The problem I see with asking someone for gender right in core is that it's inevitably going to lead to someone thinking "their taking my information and selling it" instead of "oh cool, their using my gender when referring to me"

The only alternative I can think of is leaving the default as "other" when a user registers, but then if a language pack is installed that supports genderization we have a GUI in the user settings area that lets them set their gender if they wish. (That GUI would be part of core, but not shown or used with the default english)

askvortsov1 commented 3 years ago

For Polish preprocessor for users group would look like (declared once in language pack):

Hmm, I see what you mean. I was thinking more about a predetermined, small number users ("User1 liked your post and User2 approved your post"), not a punctuated list of users. And even in the example I just said, it might make more sense to split that into 2 translations.

For punctuated lists of users, I like the concept of "argument preprocessor" callbacks that could be registered on both the frontend and backend. This is a generic concept useful for things beyond just genderizations, so it could be a core feature / extender. That could be used by the genderization extension to do its pre-processing, and by language packs that need to apply their own transformation to arguments.

So I would need to require this extension in my language pack, in order to use these extenders. And other extensions will often need it too, because translations depends on gender. Moving such extenders outside of core is lidiscreteke moving pluralization outside of core - it just makes translations API incomplete.

Not necessarily. It could be an optional dependency, and you could optionally add the relevant extenders to your extend.php, depending on whether the class in question exists. But if we go with the route I described above, the extenders you would be adding would be from core, not from the genderization package.
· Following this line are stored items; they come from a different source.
(* ===== verification/MemVersionStore.v ===== *)
(** * The in-memory version store (engine/store/versionstore_inmemory.go)

    [MemStore] is [inMemoryVersionStore] field by field; each method is the
    whole Go method with its early returns, the shared [*version.DAG] updated
    in place in [dags].  [mem_inv] ties the five maps together (reference
    counts, indirections, DAGs) and [mem_laws] discharges [VersionStoreLaws]. *)

From stdpp Require Import pretty.
From S2P Require Import Prelude Fingerprint VersionDag VersionStore Blobs.

Local Open Scope Z_scope.

(** ** State *)

Record MemStore := mkMem {
  dags : gmap string version.DAG;
  versions : gmap string (list Version);
  blobs : gmap string blobEntry;
  versionToHash : gmap string string;
  nextSeq : gmap string Z;
  dead : gset string;
}.

Definition NewInMemoryVersionStore : MemStore := mkMem ∅ ∅ ∅ ∅ ∅ ∅.

(** Assignments to one field of the receiver. *)
Definition upd_dags f s := mkMem (f (dags s)) (versions s) (blobs s) (versionToHash s) (nextSeq s) (dead s).
Definition upd_versions f s := mkMem (dags s) (f (versions s)) (blobs s) (versionToHash s) (nextSeq s) (dead s).
Definition upd_blobs f s := mkMem (dags s) (versions s) (f (blobs s)) (versionToHash s) (nextSeq s) (dead s).
Definition upd_v2h f s := mkMem (dags s) (versions s) (blobs s) (f (versionToHash s)) (nextSeq s) (dead s).
Definition upd_seq f s := mkMem (dags s) (versions s) (blobs s) (versionToHash s) (f (nextSeq s)) (dead s).
Definition upd_dead f s := mkMem (dags s) (versions s) (blobs s) (versionToHash s) (nextSeq s) (f (dead s)).

(** Map reads with Go's zero value. *)
Definition dagAt (s : MemStore) (key : string) : version.DAG :=
  default version.NewDAG (dags s !! key).
Definition versionsAt (s : MemStore) (key : string) : list Version := default [] (versions s !! key).
Definition seqAt (s : MemStore) (key : string) : Z := default 0 (nextSeq s !! key).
The problem I see with asking someone for gender right in core is that it's inevitably going to lead to someone thinking "their taking my information and selling it" instead of "oh cool, their using my gender when referring to me"
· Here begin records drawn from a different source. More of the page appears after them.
Lemma has_live_head_filter l R :
  has_live_head l → prune_safe l R → has_live_head (filter (λ r, rvid r ∉ R) l).
Proof.
  intros (r&Hr&Hn&Hl) [Hs _]. exists r. assert (rvid r ∉ R) by by apply Hs.
  split_and!; [by apply list_elem_of_filter| |done].
  intros (q&Hq&Hin). apply Hn. exists q. apply list_elem_of_filter in Hq as [_ ?]. done.
Qed.

(** Anything a retained row descends from is retained. *)
Lemma prune_safe_parents l R r p :
  prune_safe l R → r ∈ filter (λ r, rvid r ∉ R) l → p ∈ rparents r → p ∉ R.
Proof. intros [_ Hc] [Hn Hr]%list_elem_of_filter Hp HR. by apply Hn, (Hc r p). Qed.

Lemma live_heads_repr l d hw r :
  rows_wf l hw → dag_repr d l → is_live_head l r → rvid r ∈ live_heads (rv <$> l) d.
Proof.
  intros Hwf Hd (Hr&Hn&Hl). apply elem_of_live_heads.
  { rewrite <-list_fmap_compose. by eapply (rows_wf_NoDup l). }
  split; [apply (repr_Heads d l); [done|]; split; [by apply rvid_in_vids|done]|].
  exists (rv r). split_and!; try done. apply list_elem_of_fmap. eauto.
Qed.

Lemma computePrunable_safe l d hw policy now :
  rows_wf l hw → dag_repr d l →
  let R := filter (.∈ computePrunable (rv <$> l) d policy now) (VersionID <$> (rv <$> l)) in
  prune_safe l R ∧ ∀ x, x ∈ R ↔ x ∈ computePrunable (rv <$> l) d policy now.
Proof.
  intros Hwf Hd R.
  assert (∀ x, x ∈ R ↔ x ∈ computePrunable (rv <$> l) d policy now) as HR.
  { intros x. unfold R. rewrite list_elem_of_filter. split; [tauto|]. intros Hx. split; [done|].
    eapply computePrunable_known; [apply Hd|exact Hx]. }
  split; [|done]. split.
  - intros r Hr. rewrite HR. eapply computePrunable_spares; [apply Hd| |reflexivity].
    by eapply live_heads_repr.
  - intros r p Hr Hp. rewrite !HR. intros Hx. eapply computePrunable_closed; [apply Hd|exact Hx|].
    apply (repr_parent d l); eauto.
Qed.

Definition prune_outcome (s s' : S) (t i : string) (R : list string) : Prop :=
  vs_inv s' ∧ same_elsewhere s s' t i ∧
  R = filter (.∈ R) (vids (hrows s t i)) ∧ prune_safe (hrows s t i) R ∧
  hist s' t i = mkHist (filter (λ r, rvid r ∉ R) (hrows s t i)) (hwm (hist s t i)) ∧
  has_live_head (hrows s' t i) ∧
  (∀ r p, r ∈ hrows s' t i → p ∈ rparents r → p ∈ vids (hrows s' t i)).

Lemma prune_cases s now t i policy :
  vs_inv s → has_live_head (hrows s t i) →
  ∃ out s', Prune now t i policy s = (Ok out, s') ∧ prune_outcome s s' t i (VersionsRemoved out).
Proof.
  intros Hinv Hlive. unfold prune_outcome.
  pose proof (vs_hist_wf s t i Hinv) as Hwf. unfold hist_wf in Hwf.
  assert (hrows s t i ≠ []) as Hne by (intros E; rewrite E in Hlive; destruct Hlive as (?&?&_); set_solver).
  unfold Prune. rewrite bind_list, no_history_case by done.
  destruct (hrows s t i) as [|r0 l0] eqn:El; [done|]. rewrite <-El in *. clear r0 l0 El.
  match goal with |- context [(wrap_err ?f (LoadDAG t i) ≫= ?k) s] =>
    destruct (bind_load_dag f s t i k Hinv Hne) as (d&s1&->&Hd&Hi1&Hh1) end.
  assert (same_elsewhere s s1 t i) as Ho1 by (intros t' i' _; apply Hh1).
  destruct (computePrunable_safe _ _ _ policy now Hwf Hd) as [Hsafe HR].
  set (P := computePrunable _ _ _ _) in *. case_decide as HP.
  - exists (mkPruneResult [] 0 0), s1. cbn [VersionsRemoved]. rewrite Hh1.
    assert (filter (λ r, rvid r ∉ []) (hrows s t i) = hrows s t i) as ->.
    { apply list_filter_all. intros r _. set_solver. }
    split_and!; try done.
    + by rewrite list_filter_none by set_solver.
    + split; set_solver.
    + by destruct (hist s t i).
    + intros r p. by eapply rows_wf_parent_known.
  - set (R := filter _ _) in *.
    destruct (vs_delete_versions s1 t i R Hi1) as (freed&s2&E&Hi2&Hh2&Ho2); rewrite ?Hh1.
    { intros ER. apply HP. apply set_eq. intros x. rewrite <-HR, ER. set_solver. }
    { intros x [_ Hx]%list_elem_of_filter. by rewrite <-list_fmap_compose in Hx. }
    { apply Hsafe. }
    { destruct Hlive as (r&Hr). exists r. split; [apply Hr|]. by apply Hsafe. }
    unfold mbind, st_bind. rewrite E. eexists _, s2. split; [reflexivity|]. simpl.
    rewrite Hh2, Hh1. simpl. split_and!; try done.
    + by eapply same_elsewhere_trans.
    + unfold R at 1. rewrite <-list_fmap_compose. apply list_filter_iff'. intros x _. by rewrite HR.
    + by apply has_live_head_filter.
    + intros r p Hr Hp. pose proof (prune_safe_parents _ _ _ _ Hsafe Hr Hp) as Hn.
      apply list_elem_of_filter in Hr as [_ Hr].
      pose proof (rows_wf_parent_known _ _ _ _ Hwf Hr Hp) as (q&Hq&<-)%elem_of_vids.
      apply rvid_in_vids, list_elem_of_filter. done.
Qed.

(** C1. [Prune] on a document with a live head always succeeds.  It reports the
    removed versions oldest first, removes exactly those rows and nothing else,
    never touches a live head, never removes the parent of a version it keeps
    (so no parent edge is left dangling), and a live head remains. *)
Theorem prune_spec (s : S) (now : Z) (t i : string) (policy : RetentionPolicy)
    (Hinv : vs_inv s) (Hlive : has_live_head (hrows s t i)) :
  ∃ out s', Prune now t i policy s = (Ok out, s') ∧ prune_outcome s s' t i (VersionsRemoved out).
Proof. by apply prune_cases. Qed.

End Props.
My main argument against including it in core is that it violates minimalism. Not all communities need it, it requires an opinionated GUI, and I can see some communities wanting tailored approaches to it (for instance, supporting pronouns as well as gender, adding custom genders, etc). At the very, very most it would be a bundled extension, but even that I think would be too much, given the lack of domain expertise among the core team. I'm not convinced we would come up with the best solution.
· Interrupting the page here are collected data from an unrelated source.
(* ===== verification/SqliteVersionStore.v ===== *)
(** * The SQLite version store (engine/store/versionstore_sqlite.go)

    [DB] holds the five version tables of document.go's [versionTablesSQL] with
    the constraints the schema declares; each SQL statement of the code is one
    definition on [DB].  [SqliteStore] adds the process-local DAG cache and its
    generation counters.  Tables whose rowid order the code relies on are
    lists in insertion order.  [sql_inv] is the invariant of the tables and the
    cache; that it makes the store a [VersionStore] is in SqliteRefinement. *)

From stdpp Require Import pretty.
From S2P Require Import Prelude Fingerprint VersionDag VersionStore Blobs Versioned.

Local Open Scope Z_scope.

(** ** Tables *)

(** A row of [versions]. *)
Record vrow := mkVrow {
  c_type : string; c_id : string; c_vid : string; c_seq : Z; c_hash : string;
  c_timestamp : Z; c_created_at : string; c_live : Z;
}.

Record DB := mkDB {
  t_versions : list vrow;                       (* PRIMARY KEY (type, id, seq), UNIQUE (version_id) *)
  t_parents : list (string * string);           (* version_parents, in rowid order *)
  t_blobs : gmap string blobEntry;              (* snapshot_blobs, by hash *)
  t_snapshots : gmap string string;             (* version_snapshots: version_id to hash *)
  t_high_water : gmap (string * string) Z;      (* version_seq_high_water *)
}.

Record SqliteStore := mkSqlite {
  db : DB;
  dagCache : gmap string version.DAG;
  dagGen : gmap string Z;                       (* uint64 *)
}.

Definition emptyDB : DB := mkDB [] [] ∅ ∅ ∅.
Definition NewSQLiteVersionStore (d : DB) : SqliteStore := mkSqlite d ∅ ∅.

Definition set_versions v d := mkDB v (t_parents d) (t_blobs d) (t_snapshots d) (t_high_water d).
Definition set_parents p d := mkDB (t_versions d) p (t_blobs d) (t_snapshots d) (t_high_water d).
Definition set_blobs b d := mkDB (t_versions d) (t_parents d) b (t_snapshots d) (t_high_water d).
Definition set_snapshots m d := mkDB (t_versions d) (t_parents d) (t_blobs d) m (t_high_water d).
Definition set_high_water m d := mkDB (t_versions d) (t_parents d) (t_blobs d) (t_snapshots d) m.

(** [WHERE type = ? AND id = ?]. *)
Definition of_doc (t i : string) (r : vrow) : Prop := c_type r = t ∧ c_id r = i.
#[export] Instance of_doc_dec t i r : Decision (of_doc t i r).
Proof. unfold of_doc. apply _. Defined.

Definition doc_rows (d : DB) (t i : string) : list vrow := filter (of_doc t i) (t_versions d).

(** [ORDER BY seq]. *)
Definition seq_le (a b : vrow) : Prop := c_seq a ≤ c_seq b.
#[export] Instance seq_le_dec : RelDecision seq_le.
Proof. intros a b. unfold seq_le. apply _. Defined.

Definition order_by_seq (l : list vrow) : list vrow := merge_sort seq_le l.

Definition known_version (d : DB) (x : string) : Prop := x ∈ c_vid <$> t_versions d.

#[export] Instance known_version_dec d x : Decision (known_version d x).
Proof. unfold known_version. apply _. Defined.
What I DO want to do is to enable extensions to support genderization, and features like it. IMO, ICU MessageFormat is a lot more flexible than transChoice, because it supports arbitrary combinations of pluralization and value-based selection. If we include the ability to add translator argument pre-processors, that would enable genderization, and a lot more.

rob006 commented 3 years ago

The problem I see with asking someone for gender right in core

I'm not talking about asking for gender in core, I'm talking about providing API and standardized way for working with gender, especially in context of translations. Frontend management may be provided by extension, and even may be many concurrent extensions that will provide different look and behavior for it, but there should be only one standardized way how to store, use and handle gender, so there will be no fragmentation and multiple concurrent APIs to work with.

tankerkiller125 commented 3 years ago

This is exactly what @askvortsov1 is proposing.

askvortsov1 commented 3 years ago

After flarum/framework#2759 is merged, the remaining task here will be implementing a more robust "argument preprocessor" system for translations, with extenders in the frontend and backend. After that, we can consider this issue to be in extension space.